Já os "árbitros profissionais", que não são todos profissionais e deviam ser, treinam bem e têm bom acompanhamento, mas não o suficiente para a exigência atual. É possível fazer-se mais e melhor a esse nível. A esse nível, a nível de medico, nutricional, psicológico, familiar. Também lhes cabe a obrigação de participar ativamente em ações de "charme", em campanhas de sensibilização, capazes de melhorar a imagem da classe e humanizar o seu trabalho junto de adeptos e público em geral.
As pessoas gostam dessa proximidade, porque mostra transparência e dilui suspeitas.
Ao nível da comunicação, é o zero total. Um vazio inexplicável. Não é de agora, é desde sempre. Nunca há um esclarecimento, uma explicação técnica, uma palavra clara de apoio ou repúdio, um apelo, uma intervenção sensata. Nunca há uma justificação. É um silêncio ensurdecedor, incompatível com a realidade destes tempos e com o que se espera de um setor que tem que perceber que é parte integrante de uma indústria muito maior que a seu casulo.

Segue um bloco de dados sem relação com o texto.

(* ===== verification/XdpFilter.v ===== *)
(** * The XDP filter ([xdp/xdp_ddos.bpf.c])

    The program the kernel runs on every received frame: configuration and policy maps that the
    controller writes, and, for each CPU, counters and the budget for new connections. Longest-prefix
    lookup is the kernel's. Lookups in the arrays cannot fail in the kernel; the program checks them
    all the same, and so does the model. *)
From S2P Require Import Prelude Machine XdpParse.
From stdpp Require Import base option list gmap.
From Stdlib Require Import ZArith Lia.
Local Open Scope Z_scope.

(** ** Maps *)

(** [struct config]. *)
Record config : Type := mk_config {
  lease_ns : Z; abi : Z; observe : Z; mode : Z; ipv6 : Z; drop_tcp_fragments : Z; syn_rate : Z; syn_burst : Z }.

(** [struct stats]; [reasons] has [R_COUNT] entries. *)
Record stats : Type := mk_stats {
  rx_packets : Z; rx_bytes : Z; pass_packets : Z; drop_packets : Z;
  syn_packets : Z; udp_packets : Z; icmp_packets : Z; ipv6_deferred : Z; reasons : list Z }.
Definition stats0 : stats := mk_stats 0 0 0 0 0 0 0 0 (replicate 14 0).

(** [struct bucket]. *)
Record bucket : Type := mk_bucket { last_ns : Z; credit_ns : Z; rate : Z; burst : Z }.
Definition bucket0 : bucket := mk_bucket 0 0 0 0.

(** The longest-prefix-match tries of the kernel. *)
Class Lpm (Trie : Type) : Type := lpm_lookup : Trie -> prefix_key -> option Z.

(** The maps the controller writes, and those of one CPU. *)
Record Policy (Trie : Type) : Type := mk_policy {
  configuration : option config; ports : gmap Z Z; owned : Trie; allow : Trie; block : Trie }.
Arguments mk_policy {Trie} _ _ _ _ _.
Arguments configuration {Trie} _.
Arguments ports {Trie} _.
Arguments owned {Trie} _.
Arguments allow {Trie} _.
Arguments block {Trie} _.
Record PerCpu : Type := mk_percpu { counters : option stats; syn_budget : option bucket }.

Inductive xdp_action : Type := XDP_DROP | XDP_PASS.

#[global] Instance xdp_action_eq_dec : EqDecision xdp_action.
Proof. solve_decision. Defined.

(** ** Counting *)

Definition inc64 (v : Z) : Z := wrap 64 (v + 1).
Definition count_rx (s : stats) (bytes : Z) : stats :=
  mk_stats (inc64 (rx_packets s)) (wrap 64 (rx_bytes s + bytes)) (pass_packets s) (drop_packets s)
    (syn_packets s) (udp_packets s) (icmp_packets s) (ipv6_deferred s) (reasons s).
Definition count_pass (s : stats) : stats :=
  mk_stats (rx_packets s) (rx_bytes s) (inc64 (pass_packets s)) (drop_packets s)
    (syn_packets s) (udp_packets s) (icmp_packets s) (ipv6_deferred s) (reasons s).
Definition count_drop (s : stats) : stats :=
  mk_stats (rx_packets s) (rx_bytes s) (pass_packets s) (inc64 (drop_packets s))
    (syn_packets s) (udp_packets s) (icmp_packets s) (ipv6_deferred s) (reasons s).
Definition count_reason (s : stats) (why : Z) : stats :=
  mk_stats (rx_packets s) (rx_bytes s) (pass_packets s) (drop_packets s)
    (syn_packets s) (udp_packets s) (icmp_packets s) (ipv6_deferred s) (alter inc64 (Z.to_nat why) (reasons s)).
Definition count_kinds (s : stats) (syn udp icmp def : bool) : stats :=
  let up b v := if b : bool then inc64 v else v in
  mk_stats (rx_packets s) (rx_bytes s) (pass_packets s) (drop_packets s)
    (up syn (syn_packets s)) (up udp (udp_packets s)) (up icmp (icmp_packets s)) (up def (ipv6_deferred s)) (reasons s).

(** Whether drops are enforced: the program version matches, it does not only observe, and the
    controller's lease lasts. *)
Definition enforced (c : option config) (now : Z) : bool :=
  match c with Some c => (abi c =? XDDP_ABI) && (observe c =? 0) && (now <? lease_ns c) | None => false end.

(** [result]. *)
Definition xdp_result (s : stats) (c : option config) (why now : Z) : xdp_action * stats :=
  if (0 <? why) && (why <? R_COUNT) then
    let s := count_reason s why in
    if enforced c now then (XDP_DROP, count_drop s) else (XDP_PASS, count_pass s)
  else (XDP_PASS, count_pass s).

(** ** The budget for new connections *)

Definition syn_cost (rate : Z) : Z := (1000000000 + rate - 1) / rate.

(** [syn_allowed]. *)
Definition syn_allowed (c : config) (o : option bucket) (now : Z) : bool * option bucket :=
  if (syn_rate c =? 0) || (syn_burst c =? 0) then (true, o)
  else match o with
  | None => (true, None)
  | Some b =>
    let r := if syn_rate c >? 1000000000 then 1000000000 else syn_rate c in
    let n := if syn_burst c >? 1000000 then 1000000 else syn_burst c in
    let cost := syn_cost r in
    let cap := wrap 64 (cost * n) in
    let credit :=
      if (last_ns b =? 0) || negb (rate b =? r) || negb (burst b =? n) then cap
      else
        let dt := wrap 64 (now - last_ns b) in
        let dt := if dt >? cap then cap else dt in
        if credit_ns b >? cap - dt then cap else wrap 64 (credit_ns b + dt) in
    if credit <? cost then (false, Some (mk_bucket now credit r n))
    else (true, Some (mk_bucket now (credit - cost) r n))
  end.

(** ** The program *)

Section Program.
Context {Trie : Type} `{Lpm Trie}.

Definition in_trie (t : Trie) (k : prefix_key) : bool := match lpm_lookup t k with Some _ => true | None => false end.
Definition ipv6_off (c : config) (p : packet) : bool := (family (dst p) =? 6) && (ipv6 c =? 0).

(** What a frame that [parse_ip] refused is counted as: a reason only when its destination is known to
    be ours. *)
Definition refused_reason (m : Policy Trie) (r : Z) (p : packet) : Z :=
  match configuration m with
  | Some c =>
    if (r <? 0) && (abi c =? XDDP_ABI) && negb (family (dst p) =? 0) &&
       (negb (family (dst p) =? 6) || negb (ipv6 c =? 0)) && in_trie (owned m) (dst p)
    then - r else 0
  | None => 0
  end.

Definition is_syn (p : packet) : bool := Z.land (flags p) 0x12 =? 0x02.

(** A TCP packet to a protected port: the reason to drop it, whether it counts as a new connection, and
    the budget afterwards. *)
Definition protected_tcp (m : Policy Trie) (c : config) (p : packet) (o : option bucket) (now : Z)
  : Z * option bucket :=
  if is_syn p && (abi c =? XDDP_ABI) && (mode c =? 3) && (now <? lease_ns c) then (R_EMERGENCY_SYN, o)
  else if in_trie (allow m) (src p) then (0, o)
  else match lpm_lookup (block m) (src p) with
  | Some deny => (if deny =? R_BOGON then R_BOGON else R_MANUAL_BLOCK, o)
  | None =>
    if is_syn p then let '(ok, o) := syn_allowed c o now in (if ok then 0 else R_SYN_RATE, o)
    else (0, o)
  end.

(** [xddp]. *)
Definition xddp (m : Policy Trie) (k : PerCpu) (d : list Z) (now : Z) : exec (xdp_action * PerCpu) :=
  match counters k with
  | None => Some (XDP_PASS, k)
  | Some s =>
    let finish s why o := let '(a, s) := xdp_result s (configuration m) why now in Some (a, mk_percpu (Some s) o) in
    let o := syn_budget k in
    let s := count_rx s (frame_len d) in
    '(r, p) ← parse_ip d;
    if negb (r =? 0) then finish s (refused_reason m r p) o
    else if (proto p =? 1) || (proto p =? 58) then finish (count_kinds s false false true false) 0 o
    else
      let s := count_kinds s false (proto p =? 17) false (deferred p) in
      match configuration m with
      | None => finish s 0 o
      | Some c =>
        if ipv6_off c p || negb (in_trie (owned m) (dst p)) then finish s 0 o
        else if fragment p then finish s (if (proto p =? 6) && negb (drop_tcp_fragments c =? 0) then R_FRAGMENT else 0) o
        else
          '(r, p) ← parse_transport d p;
          if negb (r =? 0) then finish s (if r <? 0 then - r else 0) o
          else match ports m !! port p with
          | None => finish s 0 o
          | Some policy =>
            if ((proto p =? 6) && negb (Z.land policy PORT_DROP_TCP =? 0)) ||
               ((proto p =? 17) && negb (Z.land policy PORT_DROP_UDP =? 0)) then finish s R_BLOCKED_PORT o
            else if negb (proto p =? 6) || (Z.land policy PORT_PROTECT_TCP =? 0) then finish s 0 o
            else
              let s := count_kinds s (is_syn p) false false false in
              let '(why, o) := protected_tcp m c p o now in finish s why o
          end
      end
  end.
End Program.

Há também a questão do espaço. A arbitragem não tem "casa" própria. Não tem um lugar só seu. Paga dezenas de milhares de euros por ano a hotéis para fazer estágios, testes e provas. Porquê, se podia fazê-los intra muros? Não faz sentido.
Há um mundo de coisas que deve ser mudado na classe. Demora, custa a arrancar e só produzirá resultados com tempo, resiliência e muita paciência, mas a mudança não é apenas necessária. É inevitável e deve começar ontem.